> Exercise requirements:
Once the line containing "(* ===== verification/ChatSessionHelpers.v" is found in the entries below, restate it and each following line word for word, stopping after the line containing "the times of".

> Data to examine:
>>>
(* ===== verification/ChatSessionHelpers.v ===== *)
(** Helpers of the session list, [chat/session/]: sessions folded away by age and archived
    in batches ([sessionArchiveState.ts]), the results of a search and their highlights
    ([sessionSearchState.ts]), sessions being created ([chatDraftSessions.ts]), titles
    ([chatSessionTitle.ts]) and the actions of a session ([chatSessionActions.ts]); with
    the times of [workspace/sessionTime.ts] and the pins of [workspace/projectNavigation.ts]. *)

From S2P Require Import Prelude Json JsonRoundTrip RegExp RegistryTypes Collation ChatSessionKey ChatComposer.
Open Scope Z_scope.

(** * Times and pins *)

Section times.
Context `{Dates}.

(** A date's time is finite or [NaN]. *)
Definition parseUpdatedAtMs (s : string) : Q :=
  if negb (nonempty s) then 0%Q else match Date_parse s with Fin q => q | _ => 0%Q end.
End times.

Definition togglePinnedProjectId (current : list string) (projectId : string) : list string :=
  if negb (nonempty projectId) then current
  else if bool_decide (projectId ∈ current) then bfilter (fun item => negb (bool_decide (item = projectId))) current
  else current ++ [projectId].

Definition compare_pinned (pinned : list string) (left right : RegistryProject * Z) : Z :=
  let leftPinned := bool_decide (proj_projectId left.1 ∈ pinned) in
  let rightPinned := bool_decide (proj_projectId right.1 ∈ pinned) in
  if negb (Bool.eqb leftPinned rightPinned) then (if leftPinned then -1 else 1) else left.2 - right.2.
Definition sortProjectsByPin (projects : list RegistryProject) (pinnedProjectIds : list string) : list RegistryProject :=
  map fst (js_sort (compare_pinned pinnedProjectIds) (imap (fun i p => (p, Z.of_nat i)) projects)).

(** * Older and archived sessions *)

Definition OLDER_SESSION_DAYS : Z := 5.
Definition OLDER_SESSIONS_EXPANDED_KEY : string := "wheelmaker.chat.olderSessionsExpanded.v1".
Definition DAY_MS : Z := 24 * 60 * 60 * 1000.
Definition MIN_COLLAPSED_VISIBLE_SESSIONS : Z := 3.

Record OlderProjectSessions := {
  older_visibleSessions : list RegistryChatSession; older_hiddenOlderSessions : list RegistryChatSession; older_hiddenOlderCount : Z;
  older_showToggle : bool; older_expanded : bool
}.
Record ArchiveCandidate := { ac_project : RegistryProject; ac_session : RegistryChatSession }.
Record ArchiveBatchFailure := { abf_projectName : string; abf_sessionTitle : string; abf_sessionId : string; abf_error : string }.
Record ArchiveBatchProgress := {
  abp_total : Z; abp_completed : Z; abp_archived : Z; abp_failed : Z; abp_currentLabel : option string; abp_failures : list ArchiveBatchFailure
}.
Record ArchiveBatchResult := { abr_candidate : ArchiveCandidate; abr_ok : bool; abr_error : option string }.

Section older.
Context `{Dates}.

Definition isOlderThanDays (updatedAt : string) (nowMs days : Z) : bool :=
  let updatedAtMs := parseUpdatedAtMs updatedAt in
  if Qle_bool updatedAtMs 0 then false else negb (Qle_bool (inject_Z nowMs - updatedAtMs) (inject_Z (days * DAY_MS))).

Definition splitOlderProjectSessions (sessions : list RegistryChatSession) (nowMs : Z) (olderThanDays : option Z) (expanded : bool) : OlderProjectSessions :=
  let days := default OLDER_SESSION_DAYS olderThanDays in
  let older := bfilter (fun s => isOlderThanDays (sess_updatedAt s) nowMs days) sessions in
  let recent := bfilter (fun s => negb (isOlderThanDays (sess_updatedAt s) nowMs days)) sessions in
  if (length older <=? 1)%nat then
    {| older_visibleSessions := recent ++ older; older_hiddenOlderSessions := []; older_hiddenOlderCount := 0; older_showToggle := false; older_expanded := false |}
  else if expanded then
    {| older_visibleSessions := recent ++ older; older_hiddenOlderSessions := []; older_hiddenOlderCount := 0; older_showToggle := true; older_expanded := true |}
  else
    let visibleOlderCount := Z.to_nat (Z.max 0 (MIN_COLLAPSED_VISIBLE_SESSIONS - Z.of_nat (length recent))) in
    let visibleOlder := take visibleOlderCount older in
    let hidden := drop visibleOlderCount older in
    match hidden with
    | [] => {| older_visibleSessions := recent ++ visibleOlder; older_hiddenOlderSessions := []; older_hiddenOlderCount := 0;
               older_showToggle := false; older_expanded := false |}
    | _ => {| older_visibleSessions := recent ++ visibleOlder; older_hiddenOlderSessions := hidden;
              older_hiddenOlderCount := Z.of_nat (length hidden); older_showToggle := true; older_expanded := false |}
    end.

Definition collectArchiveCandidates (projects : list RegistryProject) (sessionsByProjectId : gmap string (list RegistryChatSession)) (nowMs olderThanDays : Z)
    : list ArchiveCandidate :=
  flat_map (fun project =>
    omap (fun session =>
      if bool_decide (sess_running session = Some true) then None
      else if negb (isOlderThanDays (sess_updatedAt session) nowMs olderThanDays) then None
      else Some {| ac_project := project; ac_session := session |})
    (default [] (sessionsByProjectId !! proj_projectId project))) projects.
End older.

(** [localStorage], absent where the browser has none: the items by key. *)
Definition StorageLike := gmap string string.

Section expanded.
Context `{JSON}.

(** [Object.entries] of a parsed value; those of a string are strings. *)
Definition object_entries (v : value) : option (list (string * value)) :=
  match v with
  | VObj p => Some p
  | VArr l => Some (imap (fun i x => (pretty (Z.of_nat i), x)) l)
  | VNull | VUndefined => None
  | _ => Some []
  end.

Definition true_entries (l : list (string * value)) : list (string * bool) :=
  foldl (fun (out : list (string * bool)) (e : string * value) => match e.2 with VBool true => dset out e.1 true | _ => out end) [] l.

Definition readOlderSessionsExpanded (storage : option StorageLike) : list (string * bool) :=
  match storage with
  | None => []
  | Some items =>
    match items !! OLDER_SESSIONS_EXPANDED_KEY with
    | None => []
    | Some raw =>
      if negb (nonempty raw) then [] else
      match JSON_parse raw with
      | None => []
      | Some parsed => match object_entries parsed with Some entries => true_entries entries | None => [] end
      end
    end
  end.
<<<
>>>
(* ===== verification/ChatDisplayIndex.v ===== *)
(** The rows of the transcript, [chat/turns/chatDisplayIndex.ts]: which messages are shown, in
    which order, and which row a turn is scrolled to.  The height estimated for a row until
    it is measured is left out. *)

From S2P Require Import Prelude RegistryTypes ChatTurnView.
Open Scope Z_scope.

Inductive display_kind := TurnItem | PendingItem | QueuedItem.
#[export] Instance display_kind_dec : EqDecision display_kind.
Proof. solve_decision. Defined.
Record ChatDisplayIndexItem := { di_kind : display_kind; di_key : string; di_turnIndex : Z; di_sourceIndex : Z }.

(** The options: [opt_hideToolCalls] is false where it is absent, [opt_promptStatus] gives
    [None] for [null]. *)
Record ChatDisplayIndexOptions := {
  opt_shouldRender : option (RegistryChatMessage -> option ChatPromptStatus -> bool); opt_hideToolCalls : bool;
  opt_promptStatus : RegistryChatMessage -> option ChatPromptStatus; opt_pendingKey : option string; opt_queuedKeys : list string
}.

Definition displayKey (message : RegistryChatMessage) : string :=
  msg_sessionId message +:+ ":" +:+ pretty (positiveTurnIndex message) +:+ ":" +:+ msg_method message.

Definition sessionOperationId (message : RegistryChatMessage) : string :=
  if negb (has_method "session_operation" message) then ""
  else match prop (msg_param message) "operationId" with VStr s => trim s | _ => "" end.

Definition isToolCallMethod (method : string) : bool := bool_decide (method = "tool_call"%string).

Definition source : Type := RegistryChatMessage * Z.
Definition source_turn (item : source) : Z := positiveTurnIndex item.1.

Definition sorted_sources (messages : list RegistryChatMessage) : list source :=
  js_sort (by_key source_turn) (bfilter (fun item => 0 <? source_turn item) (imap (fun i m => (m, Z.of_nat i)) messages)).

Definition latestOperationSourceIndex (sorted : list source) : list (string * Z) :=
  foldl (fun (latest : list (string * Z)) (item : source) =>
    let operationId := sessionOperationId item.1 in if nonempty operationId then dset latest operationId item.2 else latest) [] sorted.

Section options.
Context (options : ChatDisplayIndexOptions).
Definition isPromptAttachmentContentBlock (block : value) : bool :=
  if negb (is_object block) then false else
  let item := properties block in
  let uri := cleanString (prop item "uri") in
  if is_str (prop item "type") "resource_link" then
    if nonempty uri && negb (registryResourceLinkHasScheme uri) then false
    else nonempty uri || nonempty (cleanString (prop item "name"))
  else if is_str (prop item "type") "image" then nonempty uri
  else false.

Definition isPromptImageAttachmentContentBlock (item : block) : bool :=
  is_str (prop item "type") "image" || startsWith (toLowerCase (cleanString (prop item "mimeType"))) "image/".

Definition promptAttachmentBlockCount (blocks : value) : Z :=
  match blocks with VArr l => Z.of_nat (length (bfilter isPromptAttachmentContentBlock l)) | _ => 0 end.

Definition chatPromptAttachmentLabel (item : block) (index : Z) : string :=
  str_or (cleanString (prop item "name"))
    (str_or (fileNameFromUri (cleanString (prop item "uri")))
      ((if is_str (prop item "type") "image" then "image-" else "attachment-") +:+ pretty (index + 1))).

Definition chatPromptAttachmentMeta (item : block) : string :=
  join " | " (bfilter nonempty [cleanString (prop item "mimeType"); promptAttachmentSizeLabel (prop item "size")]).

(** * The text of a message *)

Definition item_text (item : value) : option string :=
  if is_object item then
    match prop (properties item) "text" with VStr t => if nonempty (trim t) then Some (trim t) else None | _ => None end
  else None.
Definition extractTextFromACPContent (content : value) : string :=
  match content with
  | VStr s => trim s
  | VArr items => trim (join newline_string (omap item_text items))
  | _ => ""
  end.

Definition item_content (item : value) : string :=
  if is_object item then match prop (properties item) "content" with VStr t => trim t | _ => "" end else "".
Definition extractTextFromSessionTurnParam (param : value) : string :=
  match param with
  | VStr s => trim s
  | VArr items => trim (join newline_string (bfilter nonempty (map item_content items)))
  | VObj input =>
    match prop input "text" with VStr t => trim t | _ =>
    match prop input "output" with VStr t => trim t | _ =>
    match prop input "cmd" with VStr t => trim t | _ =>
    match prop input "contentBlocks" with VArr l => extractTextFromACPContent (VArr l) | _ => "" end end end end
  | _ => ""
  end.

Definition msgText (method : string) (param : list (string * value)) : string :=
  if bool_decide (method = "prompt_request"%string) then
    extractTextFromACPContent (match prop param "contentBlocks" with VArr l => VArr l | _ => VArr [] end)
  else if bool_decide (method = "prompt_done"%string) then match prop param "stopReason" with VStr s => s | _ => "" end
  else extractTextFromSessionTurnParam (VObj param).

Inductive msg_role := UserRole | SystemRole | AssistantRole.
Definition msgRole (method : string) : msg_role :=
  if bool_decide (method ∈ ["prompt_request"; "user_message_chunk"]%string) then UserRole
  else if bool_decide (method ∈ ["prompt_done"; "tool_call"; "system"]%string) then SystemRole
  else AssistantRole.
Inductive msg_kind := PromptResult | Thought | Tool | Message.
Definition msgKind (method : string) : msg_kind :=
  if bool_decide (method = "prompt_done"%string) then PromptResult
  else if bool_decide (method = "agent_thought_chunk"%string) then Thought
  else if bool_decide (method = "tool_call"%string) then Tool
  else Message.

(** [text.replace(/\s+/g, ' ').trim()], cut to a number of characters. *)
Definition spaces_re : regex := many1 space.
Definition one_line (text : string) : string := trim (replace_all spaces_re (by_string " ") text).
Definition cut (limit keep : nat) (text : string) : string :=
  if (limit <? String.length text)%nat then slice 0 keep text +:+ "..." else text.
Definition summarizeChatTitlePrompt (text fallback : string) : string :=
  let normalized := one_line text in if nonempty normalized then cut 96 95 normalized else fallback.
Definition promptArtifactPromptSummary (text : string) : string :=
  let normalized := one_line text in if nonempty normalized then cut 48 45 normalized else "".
<<<
>>>
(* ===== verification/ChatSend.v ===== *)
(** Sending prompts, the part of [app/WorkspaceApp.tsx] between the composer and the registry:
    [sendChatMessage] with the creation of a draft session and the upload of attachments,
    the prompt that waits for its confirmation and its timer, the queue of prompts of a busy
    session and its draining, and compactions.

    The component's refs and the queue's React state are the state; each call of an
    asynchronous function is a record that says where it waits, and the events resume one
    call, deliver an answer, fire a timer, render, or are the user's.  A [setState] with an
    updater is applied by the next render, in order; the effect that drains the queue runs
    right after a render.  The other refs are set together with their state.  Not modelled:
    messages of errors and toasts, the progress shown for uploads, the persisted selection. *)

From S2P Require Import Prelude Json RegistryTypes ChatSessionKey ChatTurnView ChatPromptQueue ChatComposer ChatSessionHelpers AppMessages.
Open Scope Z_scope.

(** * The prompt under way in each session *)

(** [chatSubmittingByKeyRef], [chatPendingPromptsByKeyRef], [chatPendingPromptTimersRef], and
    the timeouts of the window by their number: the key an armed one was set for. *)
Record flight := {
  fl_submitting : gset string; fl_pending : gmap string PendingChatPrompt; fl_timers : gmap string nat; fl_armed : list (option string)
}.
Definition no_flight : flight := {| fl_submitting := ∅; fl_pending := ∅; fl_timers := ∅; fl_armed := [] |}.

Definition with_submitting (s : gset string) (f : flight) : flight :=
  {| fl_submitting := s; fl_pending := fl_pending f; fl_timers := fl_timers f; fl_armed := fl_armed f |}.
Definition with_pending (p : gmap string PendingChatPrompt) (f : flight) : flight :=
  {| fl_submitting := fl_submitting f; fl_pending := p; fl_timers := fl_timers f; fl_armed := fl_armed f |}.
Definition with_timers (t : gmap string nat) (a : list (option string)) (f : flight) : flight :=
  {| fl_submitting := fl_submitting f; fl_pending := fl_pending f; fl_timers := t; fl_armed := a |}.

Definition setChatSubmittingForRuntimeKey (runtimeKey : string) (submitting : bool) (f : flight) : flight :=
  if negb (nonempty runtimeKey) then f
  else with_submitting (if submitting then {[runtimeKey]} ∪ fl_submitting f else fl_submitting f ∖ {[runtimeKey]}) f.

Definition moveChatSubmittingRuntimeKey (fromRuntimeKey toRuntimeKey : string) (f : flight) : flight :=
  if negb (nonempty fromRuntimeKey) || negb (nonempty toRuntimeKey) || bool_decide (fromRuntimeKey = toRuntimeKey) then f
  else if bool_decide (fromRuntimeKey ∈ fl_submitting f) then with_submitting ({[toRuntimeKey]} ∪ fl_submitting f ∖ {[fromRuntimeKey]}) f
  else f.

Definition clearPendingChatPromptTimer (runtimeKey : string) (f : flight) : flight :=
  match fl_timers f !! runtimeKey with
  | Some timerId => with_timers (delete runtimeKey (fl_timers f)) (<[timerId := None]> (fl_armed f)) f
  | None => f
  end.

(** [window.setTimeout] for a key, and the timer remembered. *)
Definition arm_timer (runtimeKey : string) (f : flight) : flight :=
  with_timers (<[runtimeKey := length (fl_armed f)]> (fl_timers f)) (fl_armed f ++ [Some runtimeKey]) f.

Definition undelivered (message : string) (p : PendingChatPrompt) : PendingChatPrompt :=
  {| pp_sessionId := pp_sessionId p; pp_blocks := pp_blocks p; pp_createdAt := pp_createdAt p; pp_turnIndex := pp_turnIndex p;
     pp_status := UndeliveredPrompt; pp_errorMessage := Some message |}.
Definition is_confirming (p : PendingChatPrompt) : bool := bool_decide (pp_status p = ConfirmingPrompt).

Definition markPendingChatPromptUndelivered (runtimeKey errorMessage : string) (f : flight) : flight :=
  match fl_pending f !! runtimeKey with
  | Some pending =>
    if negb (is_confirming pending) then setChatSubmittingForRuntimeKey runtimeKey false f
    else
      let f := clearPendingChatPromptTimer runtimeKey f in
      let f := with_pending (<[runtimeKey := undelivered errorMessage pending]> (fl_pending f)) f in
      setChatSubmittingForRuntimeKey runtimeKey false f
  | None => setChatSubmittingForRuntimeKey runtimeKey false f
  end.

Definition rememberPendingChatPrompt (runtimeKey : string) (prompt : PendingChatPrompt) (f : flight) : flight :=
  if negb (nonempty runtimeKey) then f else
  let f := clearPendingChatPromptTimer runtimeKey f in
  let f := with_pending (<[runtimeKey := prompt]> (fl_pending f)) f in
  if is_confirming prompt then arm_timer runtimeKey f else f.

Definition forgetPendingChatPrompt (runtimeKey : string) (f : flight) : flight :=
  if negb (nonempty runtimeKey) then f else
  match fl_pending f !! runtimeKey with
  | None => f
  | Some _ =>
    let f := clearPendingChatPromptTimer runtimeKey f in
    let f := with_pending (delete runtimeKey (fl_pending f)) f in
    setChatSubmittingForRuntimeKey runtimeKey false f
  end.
<<<
> Reply:
(* ===== verification/ChatSessionHelpers.v ===== *)
(** Helpers of the session list, [chat/session/]: sessions folded away by age and archived
    in batches ([sessionArchiveState.ts]), the results of a search and their highlights
    ([sessionSearchState.ts]), sessions being created ([chatDraftSessions.ts]), titles
    ([chatSessionTitle.ts]) and the actions of a session ([chatSessionActions.ts]); with
    the times of [workspace/sessionTime.ts] and the pins of [workspace/projectNavigation.ts]. *)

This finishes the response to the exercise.